Terminator: Destino Oscuro se construye entera sobre una imagen, la de una desesperada Sarah Connor tallando con un cuchillo aquel «no fate» (no hay destino) sobre la madera de una mesa en medio del desierto. Las sucesivas secuelas de la mítica Terminator 2 (1991), a su vez remake casi confeso de la terrorífica Terminator (1984), versan todas sobre la posibilidad de rehacer, modificar, la línea temporal que ineludiblemente lleva a la aniquilación humana. La nueva secuela, vendida como la primera con la implicación de James Cameron después de las dos primeras (el astro no dirige ni escribe, pero figura como autor de la historia y productor) vuelve a hacerlo presentándose como la «verdadera» continuación de Terminator 2, ignorando los sucesos ocurridos en Terminator 3, Terminator: Salvation y, por supuesto, Terminator: Genisys (vilipendiadas por todos de manera quizá excesiva) en virtud del traumático suceso que inicia la película, y que a su vez abre una nueva línea temporal con la original Sarah Connor (sí, vuelve Linda Hamilton) y una nueva salvadora de la humanidad, encarnada esta vez por la colombiana Natalia Reyes.

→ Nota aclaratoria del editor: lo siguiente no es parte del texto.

(** X16. [printGenome] writes the word of gene [k] as eight hexadecimal
    digits at offset [9 k]; the character after it is a line feed after
    every eighth gene and after the last one, and a space otherwise. *)
Theorem printGenome_layout genome k :
  (k < length genome)%nat ->
  String.substring (9 * k) 8 (printGenome geneWord genome)
  = hex8 (geneWord (nth k genome noGene))
  /\ String.get (9 * k + 8) (printGenome geneWord genome)
     = Some (if (S k =? length genome)%nat || (Z.of_nat (S k) mod 8 =? 0)
             then "010"%char else " "%char).
Proof.
  intros Hk. split; [now apply printGenome_word|].
  destruct genome as [|gene rest]; [simpl in Hk; lia|].
  rewrite printGenome_cons. destruct k as [|k].
  - change (9 * 0 + 8)%nat
      with (String.length (hex8 (geneWord gene)) + 0)%nat.
    rewrite get_skip. destruct rest as [|gene2 rest2]; [reflexivity|].
    rewrite text_cons. reflexivity.
  - cbn [length] in *.
    replace (9 * S k + 8)%nat
      with (String.length (hex8 (geneWord gene)) + (9 * k + 9))%nat
      by (rewrite hex8_length; lia).
    rewrite get_skip.
    destruct (text_layout rest 1 String.EmptyString k ltac:(lia) ltac:(lia))
      as [_ ->].
    f_equal.
    change (S (S k) =? S (length rest))%nat with (S k =? length rest)%nat.
    replace (Z.of_nat (S (S k))) with ((1 + Z.of_nat k) + 1) by lia.
    destruct ((S k =? length rest)%nat); [reflexivity|]. cbn [orb].
    destruct (Z.eqb_spec ((1 + Z.of_nat k) mod 8) 7) as [E|E],
        (Z.eqb_spec ((1 + Z.of_nat k + 1) mod 8) 0) as [E'|E'];
      try reflexivity; exfalso; revert E E';
      rewrite (Z.add_mod (1 + Z.of_nat k) 1 8) by lia;
      pose proof (Z.mod_pos_bound (1 + Z.of_nat k) 8 ltac:(lia)) as B;
      intros E E'.
    + rewrite E in E'. now cbn in E'.
    + assert (C : (1 + Z.of_nat k) mod 8 = 0 \/ (1 + Z.of_nat k) mod 8 = 1
                  \/ (1 + Z.of_nat k) mod 8 = 2 \/ (1 + Z.of_nat k) mod 8 = 3
                  \/ (1 + Z.of_nat k) mod 8 = 4 \/ (1 + Z.of_nat k) mod 8 = 5
                  \/ (1 + Z.of_nat k) mod 8 = 6) by lia.
      repeat (destruct C as [C|C]; [rewrite C in E'; now cbn in E'|]).
      rewrite C in E'. now cbn in E'.
Qed.
(** * Nanolab-Keithleys: sweep procedures and data analysis

    A shallow embedding of [procedures.py], [devices.py] and the transforms
    of [data_analysis.py], with the properties of the sweep orchestration and
    of the Analysis table proved about the embedded code.

    Numbers.  Where a statement does not depend on rounding, floats are
    embedded as the real numbers [R]: such a statement speaks about the
    arithmetic the code writes down, not about rounding, overflow, infinities
    or nan.  Where rounding or the floats that are no numbers decide (the
    spacing of the sweep points, a division by zero on the floats of numpy),
    the code is embedded once more over the binary64 floats of the kernel, in
    [Float64].  Python's exceptions are explicit: a computation that can raise
    returns a [result]. *)

From Stdlib Require Import Reals Lra Lia ZArith String List.
From Stdlib Require Floats Uint63.
From stdpp Require Import base option gmap strings list fin_maps.

Local Open Scope string_scope.
Local Open Scope R_scope.

(** ** Python: exceptions, state, numbers *)

Module Py.

(** The exceptions the embedded code can raise. *)
Inductive exn : Type :=
| ZeroDivisionError
| ValueError
| KeyError
| IndexError
| TypeError
| AttributeError.

#[global] Instance exn_eq_dec : EqDecision exn.
Proof. solve_decision. Defined.

Inductive result (A : Type) : Type :=
| Ok (a : A)
| Raise (e : exn).
#[global] Arguments Ok {A} a.
#[global] Arguments Raise {A} e.

#[global] Instance result_ret : MRet result := fun _ a => Ok a.
#[global] Instance result_bind : MBind result := fun _ _ f m =>
  match m with
  | Ok a => f a
  | Raise e => Raise e
  end.

(** [try: m except (catch): return handler]. *)
Definition try_except {A} (m : result A) (catch : list exn) (handler : A)
  : result A :=
  match m with
  | Ok a => Ok a
  | Raise e => if bool_decide (e ∈ catch) then Ok handler else Raise e
  end.

(** A method that reads and writes a state [St] and may raise: the state
    reached so far survives the exception. *)
Definition M (St A : Type) : Type := St → result A * St.

Definition ret {St A} (a : A) : M St A := fun s => (Ok a, s).
Definition bind {St A B} (m : M St A) (f : A → M St B) : M St B := fun s =>
  match m s with
  | (Ok a, s') => f a s'
  | (Raise e, s') => (Raise e, s')
  end.
Definition raise {St A} (e : exn) : M St A := fun s => (Raise e, s).
Definition lift {St A} (r : result A) : M St A := fun s => (r, s).
Definition get {St} : M St St := fun s => (Ok s, s).
Definition put {St} (s : St) : M St unit := fun _ => (Ok tt, s).

#[global] Instance M_ret {St} : MRet (M St) := fun _ a => ret a.
#[global] Instance M_bind {St} : MBind (M St) := fun _ _ f m => bind m f.

(** [for i, x in enumerate(xs, start=i): body(i, x)]. *)
Fixpoint for_enumerate {St A} (body : nat → A → M St unit) (i : nat)
    (xs : list A) : M St unit :=
  match xs with
  | [] => ret tt
  | x :: xs' => bind (body i x) (fun _ => for_enumerate body (S i) xs')
  end.

(** [a / b] on Python floats: a divisor of zero raises. *)
Definition div (a b : R) : result R :=
  if Req_dec_T b 0 then Raise ZeroDivisionError else Ok (a / b).

(** [math.log]. *)
Definition log (x : R) : result R :=
  if Rlt_dec 0 x then Ok (ln x) else Raise ValueError.

(** The value of [x ** 0.5] on a float: the square root of a non-negative
    base, and for a negative base the complex number Python answers with,
    the principal root [sqrt(-x) * 1j]. *)
Inductive number : Type :=
| Float (x : R)
| Complex (re im : R).

Definition pow_half (x : R) : number :=
  if Rle_dec 0 x then Float (sqrt x) else Complex 0 (sqrt (- x)).

(** [a * n] for a float [a]. *)
Definition mul (a : R) (n : number) : number :=
  match n with
  | Float x => Float (a * x)
  | Complex re im => Complex (a * re) (a * im)
  end.

(** Arguments whose type the callee finds out at run time. *)
Inductive value : Type :=
| VFloat (x : R)
| VInt (z : Z)
| VStr (s : string).

(** [operator.index]. *)
Definition as_index (v : value) : result Z :=
  match v with
  | VInt z => Ok z
  | _ => Raise TypeError
  end.

(** Conversion to a float array element. *)
Definition as_float (v : value) : result R :=
  match v with
  | VFloat x => Ok x
  | VInt z => Ok (IZR z)
  | VStr _ => Raise TypeError
  end.
(** * Image-to-Text: audio codec, playback controller, voice recommendation
      and workflow controller

    A shallow embedding of the TypeScript sources

    - [components/ResultDisplay.tsx]: [decode], [decodeAudioData],
      [createWavBlob], [handlePlayAudio], [playDecodedAudio],
      [handleDownloadAudio], [handleTranslate], the voice catalog and
      the effects on the prompt and on the voice;
    - [services/geminiService.ts]: [recommendVoicesFromPrompt],
      [handleGeminiError] and the requests that rethrow through it;
    - [App.tsx]: the workflow handlers, [handleImageUpload] and
      [renderContent];
    - [types.ts]: [AppState], [ImageInfo], [PromptType].

    JavaScript values are modelled as the code has them: strings are
    sequences of UTF-16 code units, typed arrays are lists of bytes with
    the out-of-range behaviour of each operation written out, numbers
    stored through a [DataView] wrap around at 16 and 32 bits, and the
    arithmetic of [decodeAudioData] is IEEE 754 (binary64 for [number],
    binary32 for the [Float32Array] store). *)

From Stdlib Require Import ZArith NArith QArith Qround Lia Bool.
From Stdlib Require Import Strings.Byte Strings.Ascii Strings.String.
From Stdlib Require Import Floats.SpecFloat.
From stdpp Require Import base tactics option list numbers relations gmap.

Local Open Scope Z_scope.

(** ** JavaScript numbers stored as unsigned integers *)

Module JsNumber.

(** [ToIntegerOrInfinity] on a finite number: truncation towards zero. *)
Definition truncate (q : Q) : Z := Z.quot (Qnum q) (Z.pos (Qden q)).

(** [ToUint16] and [ToUint32] of ECMA-262: truncate, then reduce modulo
    [2^16] and [2^32]. *)
Definition ToUint16 (q : Q) : Z := truncate q mod 2 ^ 16.
Definition ToUint32 (q : Q) : Z := truncate q mod 2 ^ 32.

Definition of_nat (n : nat) : Q := inject_Z (Z.of_nat n).

End JsNumber.

(** ** JavaScript strings: sequences of UTF-16 code units *)

Module JsString.

Abbreviation jsstring := (list N).

Local Open Scope N_scope.
(** ** External calls *)

Inductive event :=
| EvFindByName (name : string)                      (* VAR_FindByName *)
| EvNotify (h : VAR_HANDLE)                         (* VAR_Notify( .., NOTIFY_PRINT ) *)
| EvWaitSignal (sig sigval : Z)                     (* VARSERVER_WaitSignal *)
| EvOpenPrintSession (sigval : Z)                   (* VAR_OpenPrintSession *)
| EvClosePrintSession (sigval fd : Z)               (* VAR_ClosePrintSession *)
| EvOpen (path : option string) (ret : Z)           (* open( path, O_RDONLY ) *)
| EvRender (fd_in fd_out : Z) (out : list byte)     (* TEMPLATE_FileToFile *)
| EvClose (fd : Z)                                  (* close *)
| EvServerClose                                     (* VARSERVER_Close *)
| EvSyslog (msg : string)                           (* syslog *)
| EvUsage                                           (* usage *)
| EvTest (e : FileVar) (matched : bool).
  (* not a call: one evaluation of [pFileVar->hVar == hVar] in the scan of
     PrintFileVar, with its outcome *)

(** The process and its environment.
    - [namespace]: what [VAR_FindByName] answers ([VAR_INVALID] for an
      unknown name);
    - [sessions]: what [VAR_OpenPrintSession] yields for a session id, or
      [None] when the session cannot be opened, in which case the output
      parameters are left as they were;
    - [files]: the readable files and their contents;
    - [render]: the template engine applied to the bytes of a template;
    - [fds]: the descriptor table of the process; a descriptor opened on a
      path carries [Some path], any other descriptor [None];
    - [heap]: the outcomes of the next allocation requests ([true] is
      success); once exhausted every request succeeds;
    - [server]: what [VARSERVER_Open] returns;
    - [state]: the global [state] object. *)
Record World := mkWorld {
  namespace : string -> VAR_HANDLE;
  sessions : Z -> option (VAR_HANDLE * Z);
  files : string -> option (list byte);
  render : list byte -> list byte;
  fds : list (Z * option string);
  heap : list bool;
  server : VARSERVER_HANDLE;
  state : FileVarsState
}.

Definition set_fds (t : list (Z * option string)) (w : World) : World :=
  {| namespace := namespace w; sessions := sessions w; files := files w;
     render := render w; fds := t; heap := heap w; server := server w;
     state := state w |}.

Definition set_heap (h : list bool) (w : World) : World :=
  {| namespace := namespace w; sessions := sessions w; files := files w;
     render := render w; fds := fds w; heap := h; server := server w;
     state := state w |}.

Definition set_state (s : FileVarsState) (w : World) : World :=
  {| namespace := namespace w; sessions := sessions w; files := files w;
     render := render w; fds := fds w; heap := heap w; server := server w;
     state := s |}.

(** The registry is the list hanging off the global state. *)
Definition registry (w : World) : list FileVar := pFileVars (state w).

(** ** A small monad: world passing plus the events emitted *)

Record outcome (A : Type) := Out {
  value : A;
  after : World;
  emitted : list event
}.
Arguments Out {A} _ _ _.
Arguments value {A} _.
Arguments after {A} _.
Arguments emitted {A} _.

Definition M (A : Type) := World -> outcome A.

Definition ret {A} (a : A) : M A := fun w => Out a w [].

Definition bind {A B} (m : M A) (k : A -> M B) : M B :=
  fun w =>
    let r := m w in
    let r' := k (value r) (after r) in
    Out (value r') (after r') (emitted r ++ emitted r').

Declare Scope prog_scope.
Delimit Scope prog_scope with prog.
Notation "x <- m ;; k" := (bind m (fun x => k))
  (at level 61, m at next level, right associativity) : prog_scope.
Notation "m ;;; k" := (bind m (fun _ => k))
  (at level 61, right associativity) : prog_scope.
Local Open Scope prog_scope.

Definition emit (ev : event) : M unit := fun w => Out tt w [ev].
Definition get {A} (f : World -> A) : M A := fun w => Out (f w) w [].
Definition update (f : World -> World) : M unit := fun w => Out tt (f w) [].

(** ** The C library and the kernel *)

(** One allocation request: consumes the next outcome of the heap. *)
Definition alloc : M bool :=
  fun w => match heap w with
           | [] => Out true w []
           | b :: rest => Out b (set_heap rest w) []
           end.

(** [malloc( sizeof( FileVar ) )]: [true] for a non-NULL result. *)
Definition malloc : M bool := alloc.

(** [strdup]: the copy, or [NULL]. *)
Definition strdup (s : string) : M (option string) :=
  ok <- alloc ;; ret (if ok then Some s else None).

Definition in_use (n : Z) (t : list (Z * option string)) : bool :=
  existsb (fun d => fst d =? n) t.

Definition drop_fd (n : Z) (t : list (Z * option string)) : list (Z * option string) :=
  filter (fun d => negb (fst d =? n)) t.
(** * AmazonMwsResource: the signed request / response pipeline

    A shallow embedding of [lib/AmazonMwsResource.js]: the GET signer of
    [_request], the transport parameters built by [makeRequest], and the
    three event handlers [_timeoutHandler], [_responseHandler] and
    [_errorHandler], with the properties the specification states about
    them.

    Conventions. A string is a sequence of 8-bit characters and strings
    are ordered by character code, which is how [sort()] orders the
    ASCII names of request parameters. An object is the list of its own
    enumerable properties in enumeration order. The object the caller
    passes as [data] lives in a store and is reached through its
    address, so that a write through one variable is seen through every
    other variable holding the same address. The libraries the resource
    calls ([qs], [crypto], [xml2json], [JSON], [utils]) are parameters.
    An event handler is a function on the state of the request, and
    what it does to the outside is appended to a trace. Of the caller's
    callback it is known whether an invocation returns or throws. *)

From Stdlib Require Import Ascii OrdersEx.
From stdpp Require Import gmap strings list sorting pretty.

Set Warnings "-register-all".

Local Open Scope string_scope.
Local Open Scope Z_scope.

(** ** JavaScript values

    Numbers are the integers the pipeline handles (timeouts, ports,
    parsed integer literals); a [Date] is its epoch time in milliseconds. *)

Inductive jsval : Type :=
| JUndefined
| JNull
| JBool (b : bool)
| JNum (z : Z)
| JStr (s : string)
| JDate (ms : Z)
| JArr (items : list jsval)
| JObj (props : list (string * jsval)).
(** C1, as amended.  Whether a (bucket, category) pair without records
    becomes an edge is decided by the default of [observed] in [groupby],
    which the code does not pass.  With the default [True] (pandas 3.0 and
    later) every emitted weight is strictly positive.  With the default
    [False] (pandas up to 2.x) the builder emits one edge for each of the 30
    pairs, whose weight is the number of records of the pair, 0 included. *)
Theorem C1_weights_by_observed_default (observed : bool)
    (records : list (float64 * option string)) (others : DataFrame) :
  exists r,
    snd (data_grouped observed (worklife records others)) = inr r /\
    if observed
    then Forall (fun w => 0 < w) (value r)
    else length (value r) = 30%nat /\
         value r
         = map (groupby.group_size
                  (map (record_codes app_stress_level_order) records))
               (groupby.product (length bin_labels)
                                (length app_stress_level_order)).
Proof.
  rewrite data_grouped_worklife. eexists. split; [reflexivity|].
  destruct observed.
  - apply size_count_pos. reflexivity.
  - rewrite value_sankey_unobserved.
    cbn [grouped_hours sorted_stress codes categories pd.values].
    rewrite combine_record_codes. split; [|reflexivity].
    rewrite length_map, length_product. reflexivity.
Qed.

(** C1 fails as stated: with the default [observed=False] the records of the
    spec's own example give edges of weight 0. *)
Lemma C1_zero_weight_edge :
  exists r,
    snd (data_grouped false
           (worklife [record_of 5 "Low"; record_of 15 "Low"; record_of 5 "High"] ∅))
    = inr r /\
    value r = [1; 0; 1; 1; 0; 0; 0; 0; 0; 0; 0; 0; 0; 0; 0;
               0; 0; 0; 0; 0; 0; 0; 0; 0; 0; 0; 0; 0; 0; 0] /\
    ~ Forall (fun w => 0 < w) (value r).
Proof.
  eexists. split; [vm_compute; reflexivity|]. cbn [value]. split; [reflexivity|].
  intros H. apply List.Forall_forall with (x := 0) in H; [lia|].
  right. left. reflexivity.
Qed.

(** C2: the code does not do what the claim says.  The three records below
    have listed stress levels and hours that the labels "0-10" to "91-100"
    name, so each falls within a defined bucket, yet the weights add up to 2
    under either default of [observed]: the record with 0 hours is left out.
    This is the missed lowest edge of the binning that C3 reports. *)
Theorem C2_zero_hours_not_counted :
  let records :=
    [record_of 0 "Low"; record_of 10 "Low"; record_of 100 "High"] in
  Forall (fun record =>
            in_labelled_range (fst record) = true /\
            listed app_stress_level_order (snd record) = true) records /\
  length records = 3%nat /\
  (exists r, snd (data_grouped false (worklife records ∅)) = inr r /\
             sum (value r) = 2) /\
  (exists r, snd (data_grouped true (worklife records ∅)) = inr r /\
             sum (value r) = 2).
Proof.
  cbv zeta. split; [|split; [reflexivity|split]].
  - repeat constructor; vm_compute; reflexivity.
  - eexists. split; vm_compute; reflexivity.
  - eexists. split; vm_compute; reflexivity.
Qed.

La primera mitad de Terminator: Destino Oscuro es ridícula, repetitiva… y extraordinaria. El esquema ya lo conocemos: un superior Terminator y un vulnerable protector del futuro se materializan en pos de un objeto mutuo de deseo, la pieza clave de la salvación frente a las máquinas. Tim Miller, el director, trata de abordar los conocidos mimbres imprimiendo velocidad, caos y violencia… y triunfa en la empresa. La película es trepidante, una montaña rusa de acción donde el autor, firmante de la primera Deadpool y anteriormente artista de efectos visuales, manifiesta suficiente querencia y respeto por el cine de acción old school que practicó James Cameron: si hay que tirar un coche por un puente, se tira un coche de verdad por un puente. En estos minutos las heroínas nuevas, con Mackenzie Davis al frente, y las viejas, con Linda Hamilton, se manifiestan carismáticas, divertidas e intensas, sin que nada en la película tenga que justificar que la cantidad de estrógenos supera ampliamente a la de testosterona; quizá una maniobra del futuro para adaptarse a la corrección política del presente. Cameron, al fin y al cabo, siempre se caracterizó por saber escribir mujeres duras y convertirlas en el centro de sus largometrajes.
Los problemas empiezan una vez la historia se ve obligada a parar a echar gasolina, frenar el ritmo y pagar algunos peajes. Entonces, Terminator: Destino Oscuro parece por momentos una fiesta donde todos están invitados, revelando la débil excusa que ha servido para montar la fiesta. Algunos flashbacks y explicaciones innecesarias quitan misterio a sus personajes y ciertas pullas a la América de Trump (ese episodio en un centro de inmigración en la frontera, convertido aquí en un trasunto de la famosa matanza en la comisaría de 1984) se entienden pero no convencen, en tanto frenan el ritmo frenético de la propuesta. Otras ideas, por contra, se presentan como acertadas pero no excesivamente bien plasmadas: lo que trae a colación el siempre estupendo Arnold Schwarzenegger es un concepto heredado de la odiada Genysis, que hubiera requerido de menos trazo grueso.
Por suerte, todos los implicados han conseguido dotar a esta Terminator: Destino Oscuro de ese aire de «plan de emergencia» que le da un plus de desesperación a un filme que carece de la dureza de las dos primeras propuestas, a las que tanto quiere parecerse. Al final, se trata de una buena secuela de Terminator, una franquicia que va precisamente de luchar contra lo inevitable, su propia extinción. Su agónico, exageradísimo final comete delito de exceso pero en esencia respeta el simple, puro concepto que dio inicio a todo, y el caso es que resulta divertido. Los restos de una franquicia son el inicio de otra; el «no fate» no significa que no haya futuro, sino que éste no está escrito.